Program Sejuta Rumah memasuki tahun ketiga sejak dicanangkan pada 2015. Meski penekanannya pada semangat membangun rumah sebanyak-banyaknya, angka sejuta rumah tetap dijadikan target pencapaian pemerintah dalam setahun. Penghitungannya merupakan akumulasi dari rumah atau hunian yang dibangun pemerintah, yang dibiayai melalui beberapa skema yang berasal dari anggaran pemerintah, yang dibangun pengembang, dan hunian yang dibangun sendiri oleh masyarakat atau rumah swadaya.
Sejuta rumah memang bukan sekadar angka. Pertama, sebagai target, angka tersebut menunjukkan besarnya angka kekurangan rumah (backlog) yang sekitar 13,5 juta unit pada 2010. Sementara kebutuhan hunian setiap tahun diperkirakan mencapai 800.000 unit per tahun.
Melalui target sejuta rumah, bisa dilihat bahwa kemampuan pemerintah untuk membangun rumah dan melalui pembiayaan perumahan bagi masyarakat berpenghasilan rendah paling besar hanya 20 persen. Itu pun dengan catatan, pemerintah bersama pemerintah daerah dapat menyediakan lahan untuk kemudian bekerja sama membangun rumah susun sederhana sewa (rusunawa) dalam jumlah yang masif.
Dari sisi fasilitas likuiditas pembiayaan perumahan (FLPP) dan subsidi selisih bunga (SSB), target sejuta rumah hanya dapat dicapai jika seluruh fasilitas pembiayaan dapat disalurkan semua.

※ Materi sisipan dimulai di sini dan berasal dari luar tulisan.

(** X9: on any buffer of whole points, not only those of the net, the loop
    of [animate] returns; it keeps the length of the buffer and the x and y
    of every point, and gives every point the depth of its own x and y at
    the time of the tick.  An empty buffer stays empty. *)
Theorem loop_rewrites_every_whole_point (time : R) (positions : list R) (n : nat) :
  length positions = (3 * n)%nat →
  ∃ positions',
    forPositions time 0 positions = Some positions' ∧
    length positions' = length positions ∧
    ∀ p, (p < n)%nat →
      ∃ x y,
        positions !! (3 * p)%nat = Some x ∧
        positions !! (3 * p + 1)%nat = Some y ∧
        positions' !! (3 * p)%nat = Some x ∧
        positions' !! (3 * p + 1)%nat = Some y ∧
        positions' !! (3 * p + 2)%nat = Some (depth x y time).
Proof.
  intros Hlen.
  destruct (whole_buffer_points positions n Hlen) as (points & -> & Hpoints).
  exists (setFromPoints (wave time <$> points)).
  split; [exact (forPositions_points time [] points)|].
  split; [by rewrite !setFromPoints_length, length_fmap|].
  intros p Hp.
  destruct (lookup_lt_is_Some_2 points p) as [q Hq]; [lia|].
  exists (Vector3.x q), (Vector3.y q).
  destruct (setFromPoints_lookup points p) as (-> & -> & _).
  destruct (setFromPoints_lookup (wave time <$> points) p) as (-> & -> & ->).
  rewrite list_lookup_fmap, Hq. repeat split.
Qed.

Lemma loop_rewrites_every_whole_point_two :
  length [1; 2; 0; 3; 4; 0] = (3 * 2)%nat ∧
  ∃ positions',
    forPositions 0 0 [1; 2; 0; 3; 4; 0] = Some positions' ∧
    length positions' = length [1; 2; 0; 3; 4; 0] ∧
    ∀ p, (p < 2)%nat →
      ∃ x y,
        [1; 2; 0; 3; 4; 0] !! (3 * p)%nat = Some x ∧
        [1; 2; 0; 3; 4; 0] !! (3 * p + 1)%nat = Some y ∧
        positions' !! (3 * p)%nat = Some x ∧
        positions' !! (3 * p + 1)%nat = Some y ∧
        positions' !! (3 * p + 2)%nat = Some (depth x y 0).
Proof.
  split; [reflexivity|].
  apply (loop_rewrites_every_whole_point 0 [1; 2; 0; 3; 4; 0] 2). reflexivity.
Defined.

Lemma updateLine_wholePoints time line :
  wholePoints line →
  ∃ line', updateLine time line = Some line' ∧ wholePoints line' ∧
           length (Line.positions line') = length (Line.positions line) ∧
           Line.material line' = Line.material line ∧
           Line.needsUpdate line' = true.
Proof.
  intros [n Hn]%wholePoints_length.
  destruct (whole_buffer_points _ n Hn) as (points & Hpos & _).
  unfold updateLine. rewrite Hpos.
  pose proof (forPositions_points time [] points) as Hloop.
  change (setFromPoints [] ++ setFromPoints points) with (setFromPoints points) in Hloop.
  change (3 * length (@nil Vector3.t))%nat with 0%nat in Hloop.
  change (setFromPoints [] ++ setFromPoints (wave time <$> points))
    with (setFromPoints (wave time <$> points)) in Hloop.
  rewrite Hloop. cbn [mbind option_bind]. eexists. split; [reflexivity|].
  cbn [Line.positions Line.material Line.needsUpdate].
  assert (length (setFromPoints (wave time <$> points)) =
          length (setFromPoints points)) as Hsame
    by (by rewrite !setFromPoints_length, length_fmap).
  split.
  - apply wholePoints_length. exists n. cbn [Line.positions].
    rewrite Hsame, <- Hpos. exact Hn.
  - split; [exact Hsame|]. split; reflexivity.
Qed.

Lemma mapM_updateLine_wholePoints time lines :
  Forall wholePoints lines →
  ∃ lines', mapM (updateLine time) lines = Some lines' ∧
            Forall wholePoints lines' ∧
            Forall2 (λ line line',
                       length (Line.positions line') = length (Line.positions line) ∧
                       Line.material line' = Line.material line) lines lines'.
Proof.
  induction 1 as [|line lines Hline _ (lines' & Hmap & Hwhole & Hsame)].
  - exists []. split; [reflexivity|]. split; constructor.
  - destruct (updateLine_wholePoints time line Hline)
      as (line' & Hupd & Hw' & Hlen & Hmat & _).
    exists (line' :: lines'). split.
    + change (mapM (updateLine time) (line :: lines)) with
        (y ← updateLine time line; k ← mapM (updateLine time) lines; mret (y :: k)).
      rewrite Hupd. cbn [mbind option_bind]. rewrite Hmap. reflexivity.
    + split; constructor; try assumption. split; assumption.
Qed.

(** The lines of a world correspond one to one to those of another, with
    buffers of the same lengths and the same materials. *)
Lemma same_layout_refl lines :
  Forall2 (λ line line' : Line.t,
             length (Line.positions line') = length (Line.positions line) ∧
             Line.material line' = Line.material line) lines lines.
Proof. induction lines; constructor; [split; reflexivity|assumption]. Qed.

Lemma same_layout_trans lines1 lines2 lines3 :
  Forall2 (λ line line' : Line.t,
             length (Line.positions line') = length (Line.positions line) ∧
             Line.material line' = Line.material line) lines1 lines2 →
  Forall2 (λ line line' : Line.t,
             length (Line.positions line') = length (Line.positions line) ∧
             Line.material line' = Line.material line) lines2 lines3 →
  Forall2 (λ line line' : Line.t,
             length (Line.positions line') = length (Line.positions line) ∧
             Line.material line' = Line.material line) lines1 lines3.
Proof.
  intros H12. revert lines3. induction H12 as [|l1 l2 ls1 ls2 [Hl Hm] _ IH];
    intros lines3 H23; inversion H23 as [|? l3 ? ls3 [Hl' Hm'] H23']; subst;
    constructor.
  - split; congruence.
  - apply IH. assumption.
Qed.

(** X10: ticks and resizes never fail on a group of whole-point buffers,
    whatever lines it holds (the group may be empty, or hold lines that
    [createFishingNet] did not build).  Every run returns, and it keeps the
    number of lines, the length of every buffer and every material. *)
Theorem runs_never_fail_on_whole_points (es : list event) (w : World) :
  Forall wholePoints (Group.children (fishingNet w)) →
  ∃ w',
    run es w = Some w' ∧
    Forall wholePoints (Group.children (fishingNet w')) ∧
    Forall2 (λ line line',
               length (Line.positions line') = length (Line.positions line) ∧
               Line.material line' = Line.material line)
            (Group.children (fishingNet w)) (Group.children (fishingNet w')).
Proof.
  revert w. induction es as [|e es IH]; intros w Hw.
  - exists w. split; [reflexivity|]. split; [assumption|apply same_layout_refl].
  - assert (∃ w1, handle e w = Some w1 ∧
              Forall wholePoints (Group.children (fishingNet w1)) ∧
              Forall2 (λ line line',
                 length (Line.positions line') = length (Line.positions line) ∧
                 Line.material line' = Line.material line)
                (Group.children (fishingNet w)) (Group.children (fishingNet w1)))
      as (w1 & Hw1 & Hwhole1 & Hsame1).
    { destruct e as [random | newWidth newHeight]; cbn [handle].
      - unfold animate.
        destruct (mapM_updateLine_wholePoints
                    (time w + Math_floor (random * 20) * 0.001)
                    (Group.children (fishingNet w)) Hw)
          as (lines' & -> & Hwhole & Hsame).
        cbn [mbind option_bind]. eexists. split; [reflexivity|].
        cbn [fishingNet Group.children]. split; assumption.
      - eexists. split; [reflexivity|].
        cbn [onResize resizeWindow fishingNet].
        split; [assumption|apply same_layout_refl]. }
    destruct (IH w1 Hwhole1) as (w' & Hrun & Hwhole' & Hsame').
    exists w'. cbn [run]. rewrite Hw1. cbn [mbind option_bind].
    split; [assumption|]. split; [assumption|].
    exact (same_layout_trans _ _ _ Hsame1 Hsame').
Qed.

Sementara meski dana tersedia, pembiayaan perumahan juga bergantung pada bank pelaksana yang kapasitas antara satu bank dan bank lain berbeda-beda.
Fasilitas pembiayaan yang berada di sisi hilir juga tergantung dari pasokan pengembang yang memiliki penghitungan bisnis dalam membangun rumah, termasuk rumah bersubsidi. Ini pun belum memasukkan persoalan tepat-tidaknya sasaran pembeli rumah bersubsidi. Adapun rumah komersial sangat tergantung dari kondisi pasar.
Dengan demikian, sebagian besar rumah dibangun oleh masyarakat sendiri. Jumlahnya diperkirakan lebih dari 50 persen karena tidak semua rumah yang dibangun memiliki izin mendirikan bangunan (IMB). Pemerintah pun tidak punya kemampuan untuk menghitung satu demi satu rumah yang dibangun masyarakat di sejumlah daerah.
Lantas apa beda ada Program Sejuta Rumah dengan tidak ada program itu? Toh, masyarakat tetap membangun rumah dengan caranya masing-masing. Apalagi, jumlah rumah swadaya ini tidak terhitung karena tidak setiap rumah swadaya memiliki izin mendirikan bangunan (IMB). Pemerintah telah menyadari, salah satu hambatan dalam penyediaan rumah adalah regulasi.
Hal itu kemudian dituangkan di dalam Paket Kebijakan Ekonomi XIII yang dilanjutkan dengan Peraturan Pemerintah Nomor 64 Tahun 2016 tentang Pembangunan Perumahan Masyarakat Berpenghasilan Rendah.
Meski regulasi untuk menyederhanakan proses mendapatkan izin telah terbit, pasokan rumah bagi masyarakat berpenghasilan rendah melonjak. Peraturan itu perlu diadopsi peraturan daerah. Sementara, tidak mudah mendorong pemerintah daerah merevisi karena perizinan perumahan adalah salah satu sumber pendapatan asli daerah (PAD). Pelaksanaan Tabungan Perumahan Rakyat (Tapera) juga belum jelas karena masih menunggu terbitnya berbagai aturan pelaksanaan.
Karena itu, pemerintah mesti membuat peta jalan penyediaan rumah bagi masyarakat berpenghasilan rendah yang mencakup proses menyediakan hunian dari hulu hingga hilir. Kolaborasi dengan pemda tidak hanya dilakukan dalam penyederhanaan perizinan pembangunan rumah yang bisa jadi bias dengan kepentingan bisnis pengembang. Namun, terutama terkait rencana tata ruang dan wilayah beserta pengawasannya.
Kemudian, perlu keberpihakan dari pemerintah agar ruang strategis di pusat kota dapat dinikmati masyarakat berpenghasilan rendah. Harapannya, anggaran perumahan, skema pembiayaan, subsidi, hingga regulasi yang dibuat dapat terintegrasi dan tersistematisasi, bukan berjalan sendiri-sendiri.